§ Brief:
The answer should match the records character for character.

---

(** C9. A table whose database is NOT_FOUND is skipped by the fallback scan
    with [giveup] left as it is.  So, with an empty ready queue and every
    table of the loading list either skipped for that reason or terminal
    for data, [give_me_next_data_job_conf] returns [giveup = TRUE] and no
    job; and if [all_jobs_are_enqueued] is true, the thread sets
    [control_job_ended], signals the end of the data phase and leaves its
    loop on the first such REQUEST_DATA_JOB. *)
Theorem empty_dump_terminates (n : N) (s : state) :
  ready_table_queue s = Some [] ->
  Forall (skipped_or_terminal s) (loading_table_list s) ->
  (forall (p : ptr) (l : list ptr) (g : bool) (d : db_table) (db : database),
     tables s !! p = Some d ->
     databases s !! table_database d = Some db ->
     database_schema_state db = NOT_FOUND ->
     scan_table_list (p :: l) g s = scan_table_list l g s) /\
  give_me_next_data_job_conf s = Some (true, set_rj None (count_iteration s)) /\
  (threads_waiting_mutex s = true ->
   all_jobs_are_enqueued s = true ->
   let s_end :=
     data_ended (set_control_job_ended true
                   (set_rj None (count_iteration s))) in
   control_step n REQUEST_DATA_JOB s = Some (false, s_end) /\
   control_job_ended s_end = true /\
   forall (fuel : nat) (rest : list data_control_type),
     control_loop (S fuel) n
       (set_data_control_queue (Some (REQUEST_DATA_JOB :: rest)) s)
     = Some (Finished
               (start_optimize_keys_all_tables
                  (wait_loader_threads_to_finish
                     (set_data_control_queue (Some rest) s_end))))).
Proof.
  intros Hq Hall.
  assert (Hgive : forall q,
            give_me_next_data_job_conf (set_data_control_queue q s)
            = Some (true,
                    set_rj None
                      (count_iteration (set_data_control_queue q s)))).
  { intros q. unfold give_me_next_data_job_conf.
    change (ready_table_queue
              (count_iteration (set_data_control_queue q s)))
      with (ready_table_queue s).
    rewrite Hq. cbn [mbind option_bind ready_queue_loop].
    rewrite scan_table_list_all_skipped; [reflexivity |].
    eapply Forall_impl; [exact Hall |].
    intros p (d & db & Hp & Hdb & Hwhy). exists d, db. auto. }
  assert (Hgive0 : give_me_next_data_job_conf s
                   = Some (true, set_rj None (count_iteration s))).
  { unfold give_me_next_data_job_conf.
    change (ready_table_queue (count_iteration s))
      with (ready_table_queue s).
    rewrite Hq. cbn [mbind option_bind ready_queue_loop].
    rewrite scan_table_list_all_skipped; [reflexivity |].
    eapply Forall_impl; [exact Hall |].
    intros p (d & db & Hp & Hdb & Hwhy). exists d, db. auto. }
  split; [intros; eapply scan_table_list_skip_not_found; eassumption |].
  split; [exact Hgive0 |].
  intros Hm Haje. cbn zeta. split; [| split; [reflexivity |]].
  - unfold control_step. rewrite Hm, Hgive0. cbn. rewrite Haje. reflexivity.
  - intros fuel rest. cbn [control_loop data_control_queue
                            set_data_control_queue mbind option_bind].
    unfold control_step.
    change (threads_waiting_mutex
              (set_data_control_queue (Some rest)
                 (set_data_control_queue
                    (Some (REQUEST_DATA_JOB :: rest)) s)))
      with (threads_waiting_mutex s).
    rewrite Hm. cbn [negb].
    change (set_data_control_queue (Some rest)
              (set_data_control_queue (Some (REQUEST_DATA_JOB :: rest)) s))
      with (set_data_control_queue (Some rest) s).
    rewrite Hgive. cbn. rewrite Haje. reflexivity.
Qed.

---

§ Your response:
(** C9. A table whose database is NOT_FOUND is skipped by the fallback scan
    with [giveup] left as it is.  So, with an empty ready queue and every
    table of the loading list either skipped for that reason or terminal
    for data, [give_me_next_data_job_conf] returns [giveup = TRUE] and no
    job; and if [all_jobs_are_enqueued] is true, the thread sets
    [control_job_ended], signals the end of the data phase and leaves its
    loop on the first such REQUEST_DATA_JOB. *)
Theorem empty_dump_terminates (n : N) (s : state) :
  ready_table_queue s = Some [] ->
  Forall (skipped_or_terminal s) (loading_table_list s) ->
  (forall (p : ptr) (l : list ptr) (g : bool) (d : db_table) (db : database),
     tables s !! p = Some d ->
     databases s !! table_database d = Some db ->
     database_schema_state db = NOT_FOUND ->
     scan_table_list (p :: l) g s = scan_table_list l g s) /\
  give_me_next_data_job_conf s = Some (true, set_rj None (count_iteration s)) /\
  (threads_waiting_mutex s = true ->
   all_jobs_are_enqueued s = true ->
   let s_end :=
     data_ended (set_control_job_ended true
                   (set_rj None (count_iteration s))) in
   control_step n REQUEST_DATA_JOB s = Some (false, s_end) /\
   control_job_ended s_end = true /\
   forall (fuel : nat) (rest : list data_control_type),
     control_loop (S fuel) n
       (set_data_control_queue (Some (REQUEST_DATA_JOB :: rest)) s)
     = Some (Finished
               (start_optimize_keys_all_tables
                  (wait_loader_threads_to_finish
                     (set_data_control_queue (Some rest) s_end))))).
Proof.
  intros Hq Hall.
  assert (Hgive : forall q,
            give_me_next_data_job_conf (set_data_control_queue q s)
            = Some (true,
                    set_rj None
                      (count_iteration (set_data_control_queue q s)))).
  { intros q. unfold give_me_next_data_job_conf.
    change (ready_table_queue
              (count_iteration (set_data_control_queue q s)))
      with (ready_table_queue s).
    rewrite Hq. cbn [mbind option_bind ready_queue_loop].
    rewrite scan_table_list_all_skipped; [reflexivity |].
    eapply Forall_impl; [exact Hall |].
    intros p (d & db & Hp & Hdb & Hwhy). exists d, db. auto. }
  assert (Hgive0 : give_me_next_data_job_conf s
                   = Some (true, set_rj None (count_iteration s))).
  { unfold give_me_next_data_job_conf.
    change (ready_table_queue (count_iteration s))
      with (ready_table_queue s).
    rewrite Hq. cbn [mbind option_bind ready_queue_loop].
    rewrite scan_table_list_all_skipped; [reflexivity |].
    eapply Forall_impl; [exact Hall |].
    intros p (d & db & Hp & Hdb & Hwhy). exists d, db. auto. }
  split; [intros; eapply scan_table_list_skip_not_found; eassumption |].
  split; [exact Hgive0 |].
  intros Hm Haje. cbn zeta. split; [| split; [reflexivity |]].
  - unfold control_step. rewrite Hm, Hgive0. cbn. rewrite Haje. reflexivity.
  - intros fuel rest. cbn [control_loop data_control_queue
                            set_data_control_queue mbind option_bind].
    unfold control_step.
    change (threads_waiting_mutex
              (set_data_control_queue (Some rest)
                 (set_data_control_queue
                    (Some (REQUEST_DATA_JOB :: rest)) s)))
      with (threads_waiting_mutex s).
    rewrite Hm. cbn [negb].
    change (set_data_control_queue (Some rest)
              (set_data_control_queue (Some (REQUEST_DATA_JOB :: rest)) s))
      with (set_data_control_queue (Some rest) s).
    rewrite Hgive. cbn. rewrite Haje. reflexivity.
Qed.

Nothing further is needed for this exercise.